People is the fourth studio album of South Korean music producer Code Kunst. It was released through AOMG on April 2, 2020. It later peaked at number 10 on the Gaon Album Chart.

Background 
In an interview with Elle Korea, Code Kunst said that he wanted to share gratitude and happiness with others through the album.

Music and lyrics 
Taking up the theme of various emotions people feel, Code Kunst unfolds the narrative of the album. He compares people to the appearance and symbolism of flowers in "Flower" and expresses his frustration with superficial relationships in "F(ucked up)". He concludes the album with "People" which encourages listeners to continue to trust people.

Critical reception 
Roh Tae-yang of IZM rated the album 3.5 out of 5 stars.

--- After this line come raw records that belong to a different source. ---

Lemma inflated_after_overwrite ops0 k v :
  get k (run ops0 init) = Some "" →
  inflated (depth (set k v (run ops0 init))) (set k v (run ops0 init)).
Proof.
  intros Hk. split; [done|]. split.
  - rewrite excess_set. unfold indicator. rewrite decide_True by done.
    pose proof (run_counted ops0 _ counted_init) as Hall.
    apply Forall_inv in Hall. specialize (Hall ""). lia.
  - rewrite Nat.sub_diag. by constructor.
Qed.
End empty_string.

(** C10, as amended. [set] decrements the counter of the old value if and
    only if the key was present with a non-empty old value.  Overwriting a
    key that holds the empty string therefore leaves the counter of the
    empty string above the number of its holders, which violates index
    consistency, and the counter stays above it through every later
    sequence of operations whose rollbacks pop only snapshots pushed after
    the overwrite (or find the history empty).  After [set(k, "")],
    [set(k, "x")] on a fresh store the counter is 1 and no key holds the
    empty string. *)
Theorem set_skips_empty_old_value :
  (∀ (s : InMemoryDB.t) (k v w : string),
     InMemoryDB.counts_value w (InMemoryDB.set k v s)
     = InMemoryDB.counts_value w s
       - indicator (InMemoryDB.get k s = Some w ∧ w ≠ "")
       + indicator (v = w))
  ∧ (∀ (ops0 : list op) (k v : string),
       InMemoryDB.get k (run ops0 InMemoryDB.init) = Some "" →
       let s := InMemoryDB.set k v (run ops0 InMemoryDB.init) in
       ∀ ops, spares (depth s) ops s = true →
         Z.of_nat (holders (InMemoryDB._db (run ops s)) "")
         < InMemoryDB.counts_value "" (run ops s))
  ∧ (let s := run [OSet "k" ""; OSet "k" "x"] InMemoryDB.init in
     InMemoryDB.counts_value "" s = 1
     ∧ holders (InMemoryDB._db s) "" = 0%nat).
Proof.
  split; [intros; apply counts_set|]. split; [|by vm_compute].
  intros ops0 k v Hk s ops Hsp.
  pose proof (inflated_run _ ops s (inflated_after_overwrite ops0 k v Hk) Hsp)
    as He.
  unfold excess, current in He. simpl in He.
  unfold InMemoryDB.counts_value. unfold InMemoryDB.read in He. lia.
Qed.

Lemma set_skips_empty_old_value_witness :
  InMemoryDB.get "k" (run [OBegin; OSet "k" ""] InMemoryDB.init) = Some ""
  ∧ spares
      (depth (InMemoryDB.set "k" "x" (run [OBegin; OSet "k" ""] InMemoryDB.init)))
      [OSet "j" ""; OBegin; OUnset "j"; ORollback; ORollback; OCommit;
       ORollback; OSet "k" "y"]
      (InMemoryDB.set "k" "x" (run [OBegin; OSet "k" ""] InMemoryDB.init))
    = true
  ∧ Z.of_nat (holders (InMemoryDB._db
        (run [OSet "j" ""; OBegin; OUnset "j"; ORollback; ORollback; OCommit;
              ORollback; OSet "k" "y"]
           (InMemoryDB.set "k" "x"
              (run [OBegin; OSet "k" ""] InMemoryDB.init)))) "")
    < InMemoryDB.counts_value ""
        (run [OSet "j" ""; OBegin; OUnset "j"; ORollback; ORollback; OCommit;
              ORollback; OSet "k" "y"]
           (InMemoryDB.set "k" "x"
              (run [OBegin; OSet "k" ""] InMemoryDB.init))).
Proof.
  assert (InMemoryDB.get "k" (run [OBegin; OSet "k" ""] InMemoryDB.init)
          = Some "") as Hk by (by vm_compute).
  assert (spares
      (depth (InMemoryDB.set "k" "x" (run [OBegin; OSet "k" ""] InMemoryDB.init)))
      [OSet "j" ""; OBegin; OUnset "j"; ORollback; ORollback; OCommit;
       ORollback; OSet "k" "y"]
      (InMemoryDB.set "k" "x" (run [OBegin; OSet "k" ""] InMemoryDB.init))
    = true) as Hsp by (by vm_compute).
  split; [exact Hk|]. split; [exact Hsp|].
  exact (proj1 (proj2 set_skips_empty_old_value)
           [OBegin; OSet "k" ""] "k" "x" Hk _ Hsp).
Defined.

(** The claim as worded fails: the inflated counter is not permanent.
    After [set(k, ""); set(k, "x")] one [rollback] pops the snapshot taken
    before the overwrite, and the counter of the empty string is again the
    number of its holders, namely 1. *)
Lemma inflated_count_not_permanent :
  ¬ (∀ ops : list op,
       Z.of_nat (holders (InMemoryDB._db
           (run ops (run [OSet "k" ""; OSet "k" "x"] InMemoryDB.init))) "")
       < InMemoryDB.counts_value ""
           (run ops (run [OSet "k" ""; OSet "k" "x"] InMemoryDB.init))).
Proof.
  intros H. specialize (H [ORollback]). vm_compute in H. discriminate H.
Qed.
(** X7.  The entry that [from_raw] builds from a raw name: without a
    separator in the raw name, the name is the raw name and there is no
    variant; with one, the raw name is the name, the separator and the
    rest, cut at the first separator, and the rest is the one variant,
    unless it is empty. *)
Theorem from_raw_name name asp h l h' :
  from_raw name asp h = inr (l, h') →
  ∃ it, val h' l = Some it ∧
    if PyStr.occurs " --- " name
    then ∃ v, name = item it +:+ " --- " +:+ v ∧
           (∀ a' b', name = a' +:+ " --- " +:+ b' →
              String.length (item it) ≤ String.length a') ∧
           data it = (if decide (v = "") then None else Some [v])
    else item it = name ∧ data it = None.
Proof.
  unfold from_raw, raw_fields.
  destruct (PyStr.occurs " --- " name) eqn:Hocc.
  - destruct (partition_found " --- " name) as (a & b & -> & Hname & Hmin); [done..|].
    destruct (dict_comp asp ∅) as [e|d]; [done|]. intros [= <- <-].
    eexists. split; [unfold val; by rewrite list_lookup_middle|]. simpl.
    exists b. split; [done|]. split; [done|]. by destruct b.
  - rewrite (partition_not_found " --- " name) by done.
    destruct (dict_comp asp ∅) as [e|d]; [done|]. intros [= <- <-].
    eexists. split; [unfold val; by rewrite list_lookup_middle|]. done.
Qed.

Lemma from_raw_name_witness :
  ∃ it, val [ItemO water_bucket] 0 = Some it ∧
    if PyStr.occurs " --- " "Water --- bucket"
    then ∃ v, "Water --- bucket" = item it +:+ " --- " +:+ v ∧
           (∀ a' b', "Water --- bucket" = a' +:+ " --- " +:+ b' →
              String.length (item it) ≤ String.length a') ∧
           data it = (if decide (v = "") then None else Some [v])
    else item it = "Water --- bucket" ∧ data it = None.
Proof.
  apply (from_raw_name "Water --- bucket" ["2 aqua"] [] 0 [ItemO water_bucket]).
  by vm_compute.
Defined.
(** * videos-viewer: a shallow embedding of [main.go]

    The program serves a directory of video files over HTTP and keeps, for
    every video, a viewed flag, a time stamp and a playback offset in the
    sidecar file [video_data.json].  This development embeds the scanner
    ([loadVideoFiles]), the store ([loadViewedVideos], [saveViewedVideos])
    and the request handlers, and states the properties of the
    specification over them.

    Go strings are byte strings: they are [string]s whose characters are the
    bytes.  Go's [int] is the 64-bit integer, carried in [Z].  The slice
    [videoFiles] that [main] shares with its handlers is threaded through
    them explicitly: a handler takes the list and returns the list it leaves
    behind. *)

From Stdlib Require Import ZArith Ascii String List Floats Sorting.Sorted Sorting.Permutation.
From stdpp Require Import base tactics option list gmap strings sorting.

Set Warnings "-register-all".
Local Open Scope string_scope.
Local Open Scope Z_scope.

(** ** Go library functions on strings *)

Module GoStrings.

(** [strings.HasPrefix]. *)
Fixpoint HasPrefix (s prefix : string) : bool :=
  match prefix, s with
  | EmptyString, _ => true
  | String p prefix', String c s' => if Ascii.eqb p c then HasPrefix s' prefix' else false
  | String _ _, EmptyString => false
  end.

Fixpoint drop_bytes (n : nat) (s : string) : string :=
  match n, s with
  | O, _ => s
  | S n', String _ s' => drop_bytes n' s'
  | S _, EmptyString => EmptyString
  end.
(** * osl-dynamics: the state-sequence simulation core

    A shallow embedding of [osl_dynamics/simulation/_hmm.py] (the classes
    [HMM], [MS_HMM_MVN] and [HierarchicalHMM_MVN]) and of [get_one_hot] from
    [osl_dynamics/array_ops.py], together with the properties of the
    transition-matrix builder, the Markov-chain sampler and the two composers.

    Conventions of the embedding:
    - NumPy floating-point entries are idealised as exact rationals ([Q]);
      rounding, infinities and NaN are outside the model.  The comparisons
      with [1e-12] are transcribed as the code writes them; a sum that is
      off by exactly the tolerance is left out of the properties of the
      validation, since no binary64 sum is (see [tol_binary64_off_grid]).
    - Where the versions of NumPy differ, the embedding follows NumPy 1.x,
      for which the repository was written.
    - A two-dimensional array is a record of its shape and its list of rows;
      arrays of another dimension keep only what the code reads of them.
    - A Python exception is a value of [exn]; fallible code returns [result].
    - The NumPy random generator is an interface ([Generator]): a state type,
      a seeding function and [choice], with the part of NumPy's contract the
      sampler relies on.  A fresh [default_rng(None)] draws its seed from the
      operating system; that value is the explicit [entropy] argument. *)

From Stdlib Require Import QArith Qabs ZArith Lia List String.
From stdpp Require Import base option list.

Local Open Scope string_scope.
Local Open Scope list_scope.
Local Open Scope nat_scope.
(** * gitlab-lfs-get: a shallow embedding of [gitlab-lfs-get.py]

    The script downloads one Git-LFS object from a GitLab server in three
    dependent HTTP calls.  This development embeds the script as a program in
    a small state-and-exception monad over an explicit [World] (environment
    variables, command line, HTTP answers, file opening) and proves properties
    of the traces that program produces.

    Conventions.
    - A Python [str] is a [string]: its characters are the code points below
      256.  The interpreter primitives the script relies on ([str.strip],
      [str.split], [int], [repr], [urllib.parse.quote_plus], [b64encode]) are
      written out for that range, as CPython 3.7 to 3.10 defines them
      (messages of built-in exceptions in the wording of those releases; the
      configurable cap on the number of digits [int] accepts is left out).
    - An exception is a value [Exn]; a computation returns [Ok v] or
      [Raise e].
    - Everything the script does to the outside is an [Event] appended to the
      trace, in program order.
    - The libraries are taken at their documented behaviour: [load_dotenv]
      adds the entries of the environment file that the process environment
      does not define; [requests] answers a call with a response or raises;
      [argparse] parses the command line or exits; [tqdm] only displays.
      Paths are joined as [pathlib] does on POSIX. *)

From Stdlib Require Import ZArith NArith List Bool Ascii String Lia.
From Stdlib Require Import DecimalString.
Import ListNotations.

Local Open Scope string_scope.
Local Open Scope Z_scope.

(* ================================================================= *)
(** ** Interpreter primitives on strings *)

Module Py.

Definition ord (c : ascii) : Z := Z.of_N (N_of_ascii c).
Definition chr (n : Z) : ascii := ascii_of_N (Z.to_N n).

Definition double_quote : ascii := chr 34.
Definition single_quote : ascii := chr 39.
Definition backslash : ascii := chr 92.
Definition newline : ascii := chr 10.

(** [str.isspace] on one character: the code points CPython lists as
    whitespace, below 256. *)
Definition isspace (c : ascii) : bool :=
  let n := ord c in
  ((9 <=? n) && (n <=? 13)) || ((28 <=? n) && (n <=? 32))
  || (n =? 133) || (n =? 160).

Definition isdigit (c : ascii) : bool :=
  let n := ord c in (48 <=? n) && (n <=? 57).

(** [s.startswith(p)] *)
Definition startswith (s p : string) : bool := String.prefix p s.

(** [c in s] for a one-character [c] *)
Fixpoint contains (c : ascii) (s : string) : bool :=
  match s with
  | EmptyString => false
  | String d s' => Ascii.eqb c d || contains c s'
  end.

Fixpoint lstrip (s : string) : string :=
  match s with
  | EmptyString => EmptyString
  | String c s' => if isspace c then lstrip s' else s
  end.

Fixpoint rstrip (s : string) : string :=
  match s with
  | EmptyString => EmptyString
  | String c s' =>
      match rstrip s' with
      | EmptyString => if isspace c then EmptyString else String c EmptyString
      | r => String c r
      end
  end.

(** [s.strip()] *)
Definition strip (s : string) : string := rstrip (lstrip s).

(** [s.split(sep)] for a one-character separator: every occurrence splits,
    empty fields are kept. *)
Fixpoint split (s : string) (sep : ascii) : list string :=
  match s with
  | EmptyString => [EmptyString]
  | String c s' =>
      if Ascii.eqb c sep then EmptyString :: split s' sep
      else match split s' sep with
           | h :: t => String c h :: t
           | [] => [String c EmptyString]
           end
  end.

Fixpoint split_ws_from (cur : string) (s : string) : list string :=
  match s with
  | EmptyString => if String.eqb cur "" then [] else [cur]
  | String c s' =>
      if isspace c
      then (if String.eqb cur "" then split_ws_from "" s'
            else cur :: split_ws_from "" s')
      else split_ws_from (cur ++ String c "") s'
  end.

(** [s.split()]: the maximal runs of non-whitespace characters. *)
Definition split_ws (s : string) : list string := split_ws_from "" s.

Fixpoint lines_from (cur : string) (s : string) : list string :=
  match s with
  | EmptyString => if String.eqb cur "" then [] else [cur]
  | String c s' =>
      if Ascii.eqb c newline
      then (cur ++ String c "") :: lines_from "" s'
      else lines_from (cur ++ String c "") s'
  end.

(** Iterating over [io.StringIO(s)]: the lines of [s], each with its
    terminating line feed; only the line feed ends a line. *)
Definition StringIO_lines (s : string) : list string := lines_from "" s.

(** [s.rsplit('/')[-1]]: the part after the last [sep]. *)
Definition last_field (s : string) (sep : ascii) : string :=
  last (split s sep) "".

(** [str.lower] on one character. *)
Definition lower_char (c : ascii) : ascii :=
  let n := ord c in
  if ((65 <=? n) && (n <=? 90))
     || ((192 <=? n) && (n <=? 222) && negb (n =? 215))
  then chr (n + 32) else c.

Fixpoint lower (s : string) : string :=
  match s with
  | EmptyString => EmptyString
  | String c s' => String (lower_char c) (lower s')
  end.

(** Decimal text of an integer, as [str(n)] prints it. *)
Definition str_of_int (n : Z) : string := NilZero.string_of_int (Z.to_int n).

Definition hex_digit (upper : bool) (n : Z) : ascii :=
  if n <? 10 then chr (48 + n)
  else chr ((if upper then 55 else 87) + n).

(** Two hexadecimal digits of a byte. *)
Definition hex2 (upper : bool) (n : Z) : string :=
  String (hex_digit upper (n / 16)) (String (hex_digit upper (n mod 16)) "").

(** The first [n] characters of [s]. *)
Fixpoint take (n : nat) (s : string) : string :=
  match n, s with
  | S n', String c s' => String c (take n' s')
  | _, _ => EmptyString
  end.

(** *** [repr] of a string *)

Definition isprintable (c : ascii) : bool :=
  let n := ord c in
  ((32 <=? n) && (n <? 127)) || ((161 <=? n) && negb (n =? 173)).

Definition repr_char (quote c : ascii) : string :=
  let n := ord c in
  if Ascii.eqb c quote || Ascii.eqb c backslash
  then String backslash (String c "")
  else if n =? 9 then String backslash "t"
  else if n =? 10 then String backslash "n"
  else if n =? 13 then String backslash "r"
  else if isprintable c then String c ""
  else String backslash (String "x" (hex2 false n)).

Fixpoint repr_body (quote : ascii) (s : string) : string :=
  match s with
  | EmptyString => EmptyString
  | String c s' => repr_char quote c ++ repr_body quote s'
  end.

Definition repr (s : string) : string :=
  let quote :=
    if contains single_quote s && negb (contains double_quote s)
    then double_quote else single_quote in
  String quote (repr_body quote s ++ String quote "").

(** *** [int(s)] for a string *)

Definition int_isspace (c : ascii) : bool :=
  let n := ord c in
  ((9 <=? n) && (n <=? 13)) || (n =? 32) || (n =? 133) || (n =? 160).

Fixpoint int_lskip (s : string) : string :=
  match s with
  | EmptyString => EmptyString
  | String c s' => if int_isspace c then int_lskip s' else s
  end.

Fixpoint int_rskip (s : string) : string :=
  match s with
  | EmptyString => EmptyString
  | String c s' =>
      match int_rskip s' with
      | EmptyString =>
          if int_isspace c then EmptyString else String c EmptyString
      | r => String c r
      end
  end.

(** Digits, with single underscores allowed between two digits. *)
Fixpoint digits_value (acc : Z) (after_digit : bool) (s : string) : option Z :=
  match s with
  | EmptyString => if after_digit then Some acc else None
  | String c s' =>
      if isdigit c then digits_value (10 * acc + (ord c - 48)) true s'
      else if Ascii.eqb c "_"
           then (if after_digit then digits_value acc false s' else None)
           else None
  end.

(** [int(s)]: [None] stands for the [ValueError]. *)
Definition int (s : string) : option Z :=
  match int_rskip (int_lskip s) with
  | String "+" r => digits_value 0 false r
  | String "-" r => option_map Z.opp (digits_value 0 false r)
  | t => digits_value 0 false t
  end.

(** *** [int(a / 2**k)] for integers: true division to a double, then
    truncation.  The quotient is rounded to 53 significant bits, ties to
    even; [None] stands for the [OverflowError] of a quotient at or beyond
    [2**1024]. *)
Definition int_truediv_pow2 (a k : Z) : option Z :=
  let m := Z.abs a in
  if m =? 0 then Some 0 else
  let s := Z.log2 m + 1 - 53 in
  let r :=
    if s <=? 0 then m
    else
      let q := Z.shiftr m s in
      let rest := m mod (2 ^ s) in
      let half := 2 ^ (s - 1) in
      let up := (half <? rest) || ((half =? rest) && Z.odd q) in
      Z.shiftl (if up then q + 1 else q) s in
  if 2 ^ (1024 + k) <=? r then None
  else Some (Z.sgn a * Z.shiftr r k).

(** *** UTF-8, percent-encoding, base64 *)

Definition utf8_char (c : ascii) : list Z :=
  let n := ord c in
  if n <? 128 then [n]
  else [Z.lor 192 (Z.shiftr n 6); Z.lor 128 (Z.land n 63)].

Fixpoint utf8 (s : string) : list Z :=
  match s with
  | EmptyString => []
  | String c s' => utf8_char c ++ utf8 s'
  end.

(** The characters [urllib.parse.quote] never encodes. *)
Definition always_safe (b : Z) : bool :=
  ((65 <=? b) && (b <=? 90)) || ((97 <=? b) && (b <=? 122))
  || ((48 <=? b) && (b <=? 57))
  || (b =? 95) || (b =? 46) || (b =? 45) || (b =? 126).

Definition quote_byte (safe : string) (b : Z) : string :=
  if always_safe b || ((b <? 128) && contains (chr b) safe)
  then String (chr b) ""
  else String "%" (hex2 true b).

(** [''.join(l)] *)
Fixpoint join (l : list string) : string :=
  match l with
  | [] => ""
  | x :: l' => x ++ join l'
  end.

(** [urllib.parse.quote(s, safe)] *)
Definition quote (s : string) (safe : string) : string :=
  join (map (quote_byte safe) (utf8 s)).

Fixpoint replace_char (s : string) (old new : ascii) : string :=
  match s with
  | EmptyString => EmptyString
  | String c s' =>
      String (if Ascii.eqb c old then new else c) (replace_char s' old new)
  end.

He noted that Code Kunst was liberated from auteurism to some extent when he made it. He concluded that it is a "warm-hearted explanation" about the direction of his present and future works although it may not be original.

Lee Jin-seok of Rhythmer rated the album 3.5 out of 5 stars. He wrote that it is a "convincing" work with solid structure and content that sticks to the intention of it although it is not an album that is unique or original.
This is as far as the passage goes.